EXERCISE DIRECTIONS -> Give back, word for word, the lines in the listing below from the one holding "rewrite H. cbn [request_apply]. consumer_steps." down to the one holding "(s = paused)); reflexivity.", both ends included.

DATA SHOWN ->
╭──
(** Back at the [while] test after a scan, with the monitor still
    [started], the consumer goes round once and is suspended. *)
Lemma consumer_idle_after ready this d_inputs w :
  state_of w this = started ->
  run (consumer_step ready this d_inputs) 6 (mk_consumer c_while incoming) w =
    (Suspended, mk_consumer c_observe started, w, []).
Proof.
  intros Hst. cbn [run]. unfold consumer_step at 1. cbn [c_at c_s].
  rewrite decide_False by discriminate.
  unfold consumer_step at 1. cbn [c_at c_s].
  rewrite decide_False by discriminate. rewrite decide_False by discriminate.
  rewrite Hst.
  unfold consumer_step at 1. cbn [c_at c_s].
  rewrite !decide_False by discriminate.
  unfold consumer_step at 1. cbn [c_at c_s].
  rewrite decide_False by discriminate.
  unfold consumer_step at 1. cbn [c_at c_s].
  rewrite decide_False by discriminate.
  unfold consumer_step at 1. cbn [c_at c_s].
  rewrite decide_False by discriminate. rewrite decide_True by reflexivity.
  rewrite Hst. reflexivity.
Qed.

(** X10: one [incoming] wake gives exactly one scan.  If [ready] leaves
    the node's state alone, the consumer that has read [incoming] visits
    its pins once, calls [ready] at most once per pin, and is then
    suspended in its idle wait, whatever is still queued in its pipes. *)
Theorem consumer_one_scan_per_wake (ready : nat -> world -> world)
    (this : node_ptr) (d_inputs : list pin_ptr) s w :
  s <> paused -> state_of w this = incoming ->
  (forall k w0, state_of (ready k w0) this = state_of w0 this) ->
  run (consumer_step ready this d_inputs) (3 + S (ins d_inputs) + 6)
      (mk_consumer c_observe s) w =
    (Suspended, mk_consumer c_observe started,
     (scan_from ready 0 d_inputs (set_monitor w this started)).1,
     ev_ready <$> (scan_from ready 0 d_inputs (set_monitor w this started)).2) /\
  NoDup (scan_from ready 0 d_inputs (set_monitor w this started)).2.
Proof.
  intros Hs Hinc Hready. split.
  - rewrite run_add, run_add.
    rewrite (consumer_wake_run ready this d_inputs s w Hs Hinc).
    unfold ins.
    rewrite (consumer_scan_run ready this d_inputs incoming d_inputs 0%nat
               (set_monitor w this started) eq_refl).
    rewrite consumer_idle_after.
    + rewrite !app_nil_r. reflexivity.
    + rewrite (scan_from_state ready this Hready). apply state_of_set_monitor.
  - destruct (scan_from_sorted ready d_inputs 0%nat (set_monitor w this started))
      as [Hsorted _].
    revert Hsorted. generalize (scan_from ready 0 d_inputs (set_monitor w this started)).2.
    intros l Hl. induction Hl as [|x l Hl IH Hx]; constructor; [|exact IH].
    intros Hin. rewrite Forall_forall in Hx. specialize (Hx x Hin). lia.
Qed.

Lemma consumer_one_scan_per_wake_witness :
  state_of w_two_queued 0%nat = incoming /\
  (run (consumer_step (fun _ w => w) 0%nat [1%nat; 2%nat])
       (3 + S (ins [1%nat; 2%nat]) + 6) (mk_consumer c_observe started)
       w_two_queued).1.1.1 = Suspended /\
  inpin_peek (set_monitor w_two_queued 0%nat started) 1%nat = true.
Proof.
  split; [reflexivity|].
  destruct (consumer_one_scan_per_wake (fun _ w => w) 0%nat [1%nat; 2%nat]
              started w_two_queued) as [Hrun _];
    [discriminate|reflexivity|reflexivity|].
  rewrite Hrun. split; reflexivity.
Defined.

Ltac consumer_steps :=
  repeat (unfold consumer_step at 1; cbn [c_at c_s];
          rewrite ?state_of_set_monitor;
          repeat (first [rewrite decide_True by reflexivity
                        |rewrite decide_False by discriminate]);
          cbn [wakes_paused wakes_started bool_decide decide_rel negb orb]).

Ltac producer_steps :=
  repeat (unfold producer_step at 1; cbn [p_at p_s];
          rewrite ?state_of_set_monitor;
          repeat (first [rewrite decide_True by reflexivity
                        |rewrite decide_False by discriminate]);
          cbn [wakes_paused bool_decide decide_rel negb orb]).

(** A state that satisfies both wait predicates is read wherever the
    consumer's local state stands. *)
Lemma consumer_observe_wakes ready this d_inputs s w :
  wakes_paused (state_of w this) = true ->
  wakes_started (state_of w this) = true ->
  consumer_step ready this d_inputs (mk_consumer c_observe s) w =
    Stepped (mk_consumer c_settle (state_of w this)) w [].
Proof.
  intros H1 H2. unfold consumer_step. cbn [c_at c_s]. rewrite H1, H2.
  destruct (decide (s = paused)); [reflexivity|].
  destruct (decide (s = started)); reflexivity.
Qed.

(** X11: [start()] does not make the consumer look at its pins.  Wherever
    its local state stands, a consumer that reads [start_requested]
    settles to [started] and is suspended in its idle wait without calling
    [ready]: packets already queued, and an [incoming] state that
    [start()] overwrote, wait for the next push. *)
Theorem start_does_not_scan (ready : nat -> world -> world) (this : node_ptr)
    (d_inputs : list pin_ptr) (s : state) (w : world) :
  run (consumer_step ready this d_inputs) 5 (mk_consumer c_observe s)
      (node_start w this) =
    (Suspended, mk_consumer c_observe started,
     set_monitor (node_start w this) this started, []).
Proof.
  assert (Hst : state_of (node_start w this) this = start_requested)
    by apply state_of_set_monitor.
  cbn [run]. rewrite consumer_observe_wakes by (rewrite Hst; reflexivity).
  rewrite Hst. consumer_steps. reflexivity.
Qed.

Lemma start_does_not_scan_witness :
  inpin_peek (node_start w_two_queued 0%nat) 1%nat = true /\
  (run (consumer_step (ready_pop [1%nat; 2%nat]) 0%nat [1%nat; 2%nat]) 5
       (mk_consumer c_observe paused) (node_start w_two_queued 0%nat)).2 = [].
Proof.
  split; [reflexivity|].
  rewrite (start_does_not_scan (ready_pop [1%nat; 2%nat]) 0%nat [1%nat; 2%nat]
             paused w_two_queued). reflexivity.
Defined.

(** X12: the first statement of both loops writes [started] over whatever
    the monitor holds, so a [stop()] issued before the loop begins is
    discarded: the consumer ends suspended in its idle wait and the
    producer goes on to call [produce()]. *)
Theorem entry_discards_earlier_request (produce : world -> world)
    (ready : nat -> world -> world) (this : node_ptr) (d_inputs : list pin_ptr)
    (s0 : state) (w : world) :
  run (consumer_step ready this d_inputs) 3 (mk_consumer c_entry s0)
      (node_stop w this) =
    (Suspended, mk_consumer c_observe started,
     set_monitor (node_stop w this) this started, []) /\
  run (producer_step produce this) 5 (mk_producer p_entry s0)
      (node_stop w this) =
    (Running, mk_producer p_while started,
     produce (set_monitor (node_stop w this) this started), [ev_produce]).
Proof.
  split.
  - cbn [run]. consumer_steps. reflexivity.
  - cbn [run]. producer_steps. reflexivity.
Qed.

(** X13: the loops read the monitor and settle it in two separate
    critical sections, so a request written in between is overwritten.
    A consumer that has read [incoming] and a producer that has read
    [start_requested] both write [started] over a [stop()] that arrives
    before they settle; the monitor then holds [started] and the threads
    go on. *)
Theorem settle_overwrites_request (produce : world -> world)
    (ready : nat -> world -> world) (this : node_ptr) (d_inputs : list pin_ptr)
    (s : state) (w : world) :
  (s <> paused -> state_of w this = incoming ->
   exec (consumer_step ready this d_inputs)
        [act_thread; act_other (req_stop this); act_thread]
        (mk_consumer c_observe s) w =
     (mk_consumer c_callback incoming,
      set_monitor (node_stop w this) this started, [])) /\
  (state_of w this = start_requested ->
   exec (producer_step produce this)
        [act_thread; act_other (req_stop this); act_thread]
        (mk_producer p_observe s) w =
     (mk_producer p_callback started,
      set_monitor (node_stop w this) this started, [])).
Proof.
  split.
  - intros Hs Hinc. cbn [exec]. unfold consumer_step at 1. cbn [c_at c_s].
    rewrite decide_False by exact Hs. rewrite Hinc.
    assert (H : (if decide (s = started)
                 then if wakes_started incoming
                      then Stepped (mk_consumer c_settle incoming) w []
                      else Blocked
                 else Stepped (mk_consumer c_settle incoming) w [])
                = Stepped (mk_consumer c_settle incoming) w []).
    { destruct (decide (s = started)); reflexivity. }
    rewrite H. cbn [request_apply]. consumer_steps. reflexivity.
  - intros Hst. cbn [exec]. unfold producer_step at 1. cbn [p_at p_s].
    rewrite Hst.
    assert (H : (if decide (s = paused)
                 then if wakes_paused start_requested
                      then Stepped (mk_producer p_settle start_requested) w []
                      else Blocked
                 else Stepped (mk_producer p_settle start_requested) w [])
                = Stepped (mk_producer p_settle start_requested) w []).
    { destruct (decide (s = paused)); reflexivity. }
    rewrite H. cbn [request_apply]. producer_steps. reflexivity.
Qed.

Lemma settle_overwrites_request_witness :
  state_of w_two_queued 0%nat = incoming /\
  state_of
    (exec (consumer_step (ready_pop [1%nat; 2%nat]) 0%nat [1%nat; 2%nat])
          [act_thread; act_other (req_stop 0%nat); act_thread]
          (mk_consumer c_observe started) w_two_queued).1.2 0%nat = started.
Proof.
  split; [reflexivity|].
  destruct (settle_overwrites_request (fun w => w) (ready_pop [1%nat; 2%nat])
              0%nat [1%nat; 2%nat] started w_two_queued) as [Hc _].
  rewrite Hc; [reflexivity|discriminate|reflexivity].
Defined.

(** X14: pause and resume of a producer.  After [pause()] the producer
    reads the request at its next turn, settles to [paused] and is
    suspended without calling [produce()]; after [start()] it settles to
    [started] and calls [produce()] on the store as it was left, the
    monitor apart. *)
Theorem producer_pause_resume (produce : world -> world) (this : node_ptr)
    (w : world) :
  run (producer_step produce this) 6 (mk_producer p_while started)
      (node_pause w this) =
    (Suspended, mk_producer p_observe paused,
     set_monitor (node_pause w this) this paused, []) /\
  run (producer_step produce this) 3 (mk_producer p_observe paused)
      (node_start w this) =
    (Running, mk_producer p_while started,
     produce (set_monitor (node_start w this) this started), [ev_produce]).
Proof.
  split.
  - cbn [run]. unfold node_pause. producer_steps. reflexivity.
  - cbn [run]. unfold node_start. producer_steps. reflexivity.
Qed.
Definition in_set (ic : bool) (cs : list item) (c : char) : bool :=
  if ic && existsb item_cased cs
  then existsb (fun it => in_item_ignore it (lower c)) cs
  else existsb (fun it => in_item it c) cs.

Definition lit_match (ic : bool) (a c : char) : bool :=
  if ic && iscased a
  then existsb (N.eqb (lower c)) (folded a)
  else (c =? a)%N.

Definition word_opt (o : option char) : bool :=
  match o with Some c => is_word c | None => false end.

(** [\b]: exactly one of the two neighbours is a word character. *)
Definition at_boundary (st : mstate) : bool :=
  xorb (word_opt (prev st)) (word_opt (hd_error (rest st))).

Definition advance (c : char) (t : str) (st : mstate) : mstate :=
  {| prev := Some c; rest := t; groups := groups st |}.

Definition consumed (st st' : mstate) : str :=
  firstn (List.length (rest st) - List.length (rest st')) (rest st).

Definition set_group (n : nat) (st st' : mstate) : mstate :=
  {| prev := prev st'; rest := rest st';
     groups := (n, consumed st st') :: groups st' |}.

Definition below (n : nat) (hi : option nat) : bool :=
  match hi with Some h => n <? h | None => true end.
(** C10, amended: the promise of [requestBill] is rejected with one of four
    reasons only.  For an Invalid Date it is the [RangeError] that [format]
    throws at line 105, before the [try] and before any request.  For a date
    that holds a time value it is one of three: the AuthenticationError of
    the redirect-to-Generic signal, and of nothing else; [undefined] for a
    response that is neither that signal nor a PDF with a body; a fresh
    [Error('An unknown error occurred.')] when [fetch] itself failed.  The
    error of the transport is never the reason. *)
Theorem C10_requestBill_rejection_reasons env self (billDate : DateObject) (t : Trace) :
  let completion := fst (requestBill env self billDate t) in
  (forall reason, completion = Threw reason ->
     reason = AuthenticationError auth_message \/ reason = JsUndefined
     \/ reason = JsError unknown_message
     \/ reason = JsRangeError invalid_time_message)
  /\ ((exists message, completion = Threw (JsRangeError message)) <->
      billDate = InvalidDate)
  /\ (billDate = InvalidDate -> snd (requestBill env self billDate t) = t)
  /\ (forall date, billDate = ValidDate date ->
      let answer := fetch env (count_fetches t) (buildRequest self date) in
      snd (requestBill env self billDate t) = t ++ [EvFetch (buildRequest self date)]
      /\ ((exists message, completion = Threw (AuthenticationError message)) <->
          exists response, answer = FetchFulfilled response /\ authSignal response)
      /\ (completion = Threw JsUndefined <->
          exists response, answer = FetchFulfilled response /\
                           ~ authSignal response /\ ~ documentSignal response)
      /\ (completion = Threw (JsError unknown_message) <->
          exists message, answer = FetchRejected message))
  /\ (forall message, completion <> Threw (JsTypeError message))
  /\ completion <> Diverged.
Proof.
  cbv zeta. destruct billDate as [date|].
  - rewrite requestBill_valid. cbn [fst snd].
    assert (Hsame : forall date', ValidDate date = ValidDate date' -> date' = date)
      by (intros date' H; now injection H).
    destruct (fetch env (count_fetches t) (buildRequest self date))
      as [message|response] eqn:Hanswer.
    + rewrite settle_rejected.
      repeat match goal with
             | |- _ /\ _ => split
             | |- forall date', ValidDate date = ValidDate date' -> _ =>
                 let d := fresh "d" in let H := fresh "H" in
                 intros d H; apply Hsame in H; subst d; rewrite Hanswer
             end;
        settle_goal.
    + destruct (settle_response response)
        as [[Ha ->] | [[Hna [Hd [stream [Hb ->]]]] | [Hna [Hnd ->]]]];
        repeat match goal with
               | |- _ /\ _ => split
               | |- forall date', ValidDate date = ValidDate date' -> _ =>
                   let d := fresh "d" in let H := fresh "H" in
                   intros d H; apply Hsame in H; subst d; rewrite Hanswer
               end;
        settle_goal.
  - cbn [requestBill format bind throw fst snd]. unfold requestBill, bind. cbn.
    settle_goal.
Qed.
╰──
RESULT OF THIS TASK ->
    rewrite H. cbn [request_apply]. consumer_steps. reflexivity.
  - intros Hst. cbn [exec]. unfold producer_step at 1. cbn [p_at p_s].
    rewrite Hst.
    assert (H : (if decide (s = paused)
                 then if wakes_paused start_requested
                      then Stepped (mk_producer p_settle start_requested) w []
                      else Blocked
                 else Stepped (mk_producer p_settle start_requested) w [])
                = Stepped (mk_producer p_settle start_requested) w []).
    { destruct (decide (s = paused)); reflexivity. }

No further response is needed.